QuickSilver: Active Memory Defragmenter for Linux Kernel
Project Members: Alok Mooley, Ashwin Rao, Sushant Paithane, Vijay Agashe
This project aims at defragmenting active memory,i.e., physical memory or RAM. The Buddy Allocator allocates pages in chunks which are multiples of powers of 2 times the native page size. Thus, AMD aims to form higher order blocks of memory by reallocating lower order blocks of memory by way of copies from initially allocated blocks of memory to the free blocks. The previously allocated blocks are mapped in page tables. These page tables have to be made to point to the newly allocated blocks. This can be achieved by reverse mapping (rmap). Thus, freeing the previously allocated blocks & remapping the newly allocated blocks will result in free blocks, which are coalesced to form blocks of the higher order. Repeating this process recursively will result in blocks of the desired higher order.

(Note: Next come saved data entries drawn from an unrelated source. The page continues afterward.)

(** Side conditions: ranges of varints. *)
Ltac in_range := first [ assumption | apply small_varint; lia | unfold is_varint, maxVarInt8 in *; lia ].

Lemma venc_small n : 0 <= n <= 63 -> venc n = [n].
Proof.
  intros H. unfold venc, Quicvarint.Append, maxVarInt1. rewrite (proj2 (Z.leb_le n 63)) by lia. cbn.
  by rewrite u8_small by (split; lia).
Qed.

Lemma frame_type_varint f : is_varint (frame_type f).
Proof.
  apply small_varint. destruct f; cbn [frame_type]; try (unfold FrameTypePing; lia);
    repeat match goal with
    | |- context [match ?x with StreamTypeUni => _ | StreamTypeBidi => _ end] => destruct x
    | |- context [if ?b then _ else _] => destruct b
    end; by vm_compute.
Qed.

(** Run the encoder: each step appends one more encoding. *)
Ltac run_append :=
  cbn [result_bind]; repeat (rewrite append_varint_venc by in_range; cbn [result_bind]);
  rewrite <- ?app_assoc; reflexivity.

Lemma stream_type_bits (fin present offset : bool) :
  (if offset then Z.lxor (if present then Z.lxor (if fin then Z.lxor 8 1 else 8) 2 else (if fin then Z.lxor 8 1 else 8)) 4
   else (if present then Z.lxor (if fin then Z.lxor 8 1 else 8) 2 else (if fin then Z.lxor 8 1 else 8)))
  = 8 + (if fin then 1 else 0) + (if present then 2 else 0) + (if offset then 4 else 0).
Proof. by destruct fin, present, offset. Qed.

Lemma Append_frame f suffix b : frame_wf f suffix -> Append f b = Ok (b ++ venc (frame_type f) ++ frame_body f).
Proof.
  intros Hwf. destruct f as [|s c n r|s c|o d|d|s o d fin p|n|s n|t n|n|s n|t n|s r c t|n|d|d|app c ft reason| |s t d r| |p d];
    cbn [frame_wf Append frame_type frame_body] in *;
    try (destruct_and?; rewrite venc_small by (by vm_compute); run_append).
  - destruct_and!. destruct (Z.eqb_spec r 0) as [->|Hr]; cbn [Z.gtb Z.compare];
      [|rewrite (proj2 (Z.gtb_lt r 0)) by lia];
      repeat (rewrite append_varint_venc by (in_range || (apply small_varint; by vm_compute)); cbn [result_bind]);
      rewrite <- ?app_assoc, ?app_nil_r; reflexivity.
  - destruct Hwf as (Hs & Ho & Hsum & Hmax & Hb & Hfin & _).
    assert ((len d =? 0) && negb fin = false) as ->.
    { destruct (Z.eqb_spec (len d) 0) as [E|]; [|done]. destruct d; [by rewrite Hfin|].
      rewrite len_cons in E. pose proof (len_nonneg d). lia. }
    cbv zeta. rewrite venc_small by (destruct fin, p, (o =? 0); lia).
    pose proof (stream_type_bits fin p (negb (o =? 0))) as Ht. cbv zeta in Ht.
    replace (8 + (if fin then 1 else 0) + (if p then 2 else 0) + (if o =? 0 then 0 else 4))
      with (8 + (if fin then 1 else 0) + (if p then 2 else 0) + (if negb (o =? 0) then 4 else 0)) by (by destruct (o =? 0)).
    rewrite <- Ht. clear Ht. unfold MaxByteCount, MaxPacketBufferSize in *.
    destruct (o =? 0) eqn:Eo, p; cbn [negb]; breflect; pose proof (len_nonneg d); run_append.
  - rewrite venc_small by (by destruct t). destruct t; rewrite append_varint_venc by (unfold MaxStreamCount in *; in_range);
      by rewrite <- app_assoc.
  - rewrite venc_small by (by destruct t). destruct t; rewrite append_varint_venc by (unfold MaxStreamCount in *; in_range);
      by rewrite <- app_assoc.
  - destruct_and!. rewrite venc_small by (by vm_compute). repeat (rewrite append_varint_venc by in_range; cbn [result_bind]).
    rewrite Z.gtb_ltb, (proj2 (Z.ltb_ge _ _)) by lia. rewrite u8_small by (unfold is_byte, MaxConnIDLen in *; lia).
    by rewrite <- ?app_assoc.
  - destruct_and!. rewrite venc_small by (by destruct app). destruct app; cbn [negb]; run_append.
  - destruct_and!. assert (is_varint (Z.quot d 1000)) by (apply small_varint; rewrite Z.quot_div_nonneg by lia; dlia).
    rewrite (append_varint_venc b FrameTypeAckFrequency (frame_type_varint (AckFrequencyFrame 0 0 0 0))). cbn [result_bind].
    repeat (rewrite append_varint_venc by in_range; cbn [result_bind]). by rewrite <- ?app_assoc.
  - destruct_and!. rewrite venc_small by (by destruct p). destruct p; cbn [result_bind]; [run_append|]. by rewrite <- app_assoc.
Qed.

(** Sizes of concatenated encodings. *)
Ltac sizes :=
  cbn [mbind option_bind]; repeat (rewrite Len_vlen by in_range; cbn [mbind option_bind]);
  f_equal; unfold vlen; rewrite ?app_nil_r; repeat first [rewrite len_app | rewrite len_cons]; change (len (@nil Z)) with 0; try lia.
Lemma ack_delay_back d : 0 <= d < 2 ^ 63 -> ack_delay (d / 8000) 3 = d / 8000 * 8000.
Proof.
  intros Hd. unfold ack_delay. rewrite Z.shiftl_mul_pow2 by lia. change (2 ^ 3) with 8.
  pose proof (Z.mul_div_le d 8000 ltac:(lia)). pose proof (Z.div_pos d 8000 ltac:(lia) ltac:(lia)).
  assert (u64 (d / 8000 * 8) = d / 8000 * 8) as -> by (apply u64_small; unfold is_u64; lia).
  assert (forall x, 0 <= x < 2 ^ 63 -> i64 x = x) as Hi.
  { intros x Hx. unfold i64. rewrite (Z.mod_small (x + 2 ^ 63)) by lia. lia. }
  rewrite !Hi by (rewrite ?Hi; lia). rewrite (proj2 (Z.ltb_ge _ _)) by lia. lia.
Qed.

Lemma num_ranges_cons f r rs : AckRanges f = r :: rs -> num_ranges f = S (Nat.min (length rs) 63).
Proof. intros E. unfold num_ranges. rewrite E. change (Z.to_nat MaxNumAckRanges) with 64%nat. cbn [length]. lia. Qed.

Lemma take_min {A} (l : list A) n : take (Nat.min (length l) n) l = take n l.
Proof. destruct (decide (length l <= n)%nat); [rewrite Nat.min_l by lia; by rewrite !take_ge by lia|by rewrite Nat.min_r by lia]. Qed.

Lemma hasECN_none f : ack_wf f -> hasECN f = false -> ECT0 f = 0 /\ ECT1 f = 0 /\ ECNCE f = 0.
Proof.
  intros [_ _ _ (E0 & E1 & E2)] H. unfold hasECN in H. apply orb_false_iff in H as [[H0 H1]%orb_false_iff H2].
  unfold is_varint in *. breflect. lia.
Qed.

Section Encode.
  Context (f : AckFrame) (r : AckRange) (rs : list AckRange).
  Context (Hwf : ack_wf f) (Hrs : AckRanges f = r :: rs).

Lemma first_range : is_varint (Smallest r) /\ is_varint (Largest r) /\ is_varint (Largest r - Smallest r)
  /\ chain (Smallest r) rs /\ numbers_ok (r :: rs).
Proof.
  destruct Hwf as [Hv Hn _ _]. rewrite Hrs in *. destruct Hv as [H1 H2]. pose proof Hn as Hn'. apply Forall_cons_iff in Hn' as [[H3 H4] _].
  split_and!; try done; unfold is_varint in *; lia.
Qed.

Lemma ack_Append_body b : ack_Append f b = Some (b ++ ack_type f :: ack_body f r (take 63 rs)).
Proof.
  destruct first_range as (V1 & V2 & V3 & Hc & Hn). destruct Hwf as [_ _ Hd (E0 & E1 & E2)].
  destruct (encodeAckDelay_div _ Hd) as [Ed Vd]. unfold ack_Append, LargestAcked. rewrite Hrs. cbn [head mbind option_bind].
  rewrite (u64_varint (Largest r)), Append_venc by done. cbn [mbind option_bind]. rewrite Ed, Append_venc by done. cbn [mbind option_bind].
  rewrite (num_ranges_cons f r rs Hrs). cbv zeta. replace (Z.of_nat (S (Nat.min (length rs) 63)) - 1) with (len (take 63 rs))
    by (unfold len; rewrite length_take; lia).
  assert (is_varint (len (take 63 rs))) as Vn by (unfold is_varint, maxVarInt8, len; rewrite length_take; lia).
  rewrite (u64_varint (len (take 63 rs))), Append_venc by done. cbn [mbind option_bind encodeAckRange lookup list_lookup].
  rewrite u64_varint, Append_venc by done. cbn [mbind option_bind]. replace (S (Nat.min (length rs) 63) - 1)%nat with (Nat.min (length rs) 63) by lia.
  rewrite (append_ranges_enc [] r rs) by (done || lia). cbn [mbind option_bind]. rewrite take_min. unfold ack_body, ecn_bytes, ack_type.
  destruct (hasECN f); [do 3 (rewrite Append_venc by done; cbn [mbind option_bind])|]; rewrite <- ?app_assoc, ?app_nil_r; done.
Qed.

Thus, AMD is a last ditch effort before swapping. It is faster than swapping because it involves only RAM copies, whereas swapping involves the slowwer disk accesses.
Whenever we encounter a failure for an order N, we know that the buddy bitmap for that order has to contain all zeroes, with all zeroes indicating that both the buddies for that order are allocated. Thus, the only way to defrag for this order is to go to order N-1 & then use this order for forming blocks of order N. By observing the bitmap for order N-1, we encounter the following cases :-
- 0: Two 1’s found, both of whose allocated buddies are of order N-1
- 1: Two 1’s found, one of order N-1 and other not of order N-1
- 2: Two 1’s found, both of whose orders != N-1
- 3: Only one 1 found which is not of order N-1
- 4: Only one 1 found which is of order N-1
- 5: No 1’s found
We partition the pages into movable and unmovable pages. We apply various algorithms, as discussed in the design section to address these various cases of the movable pages.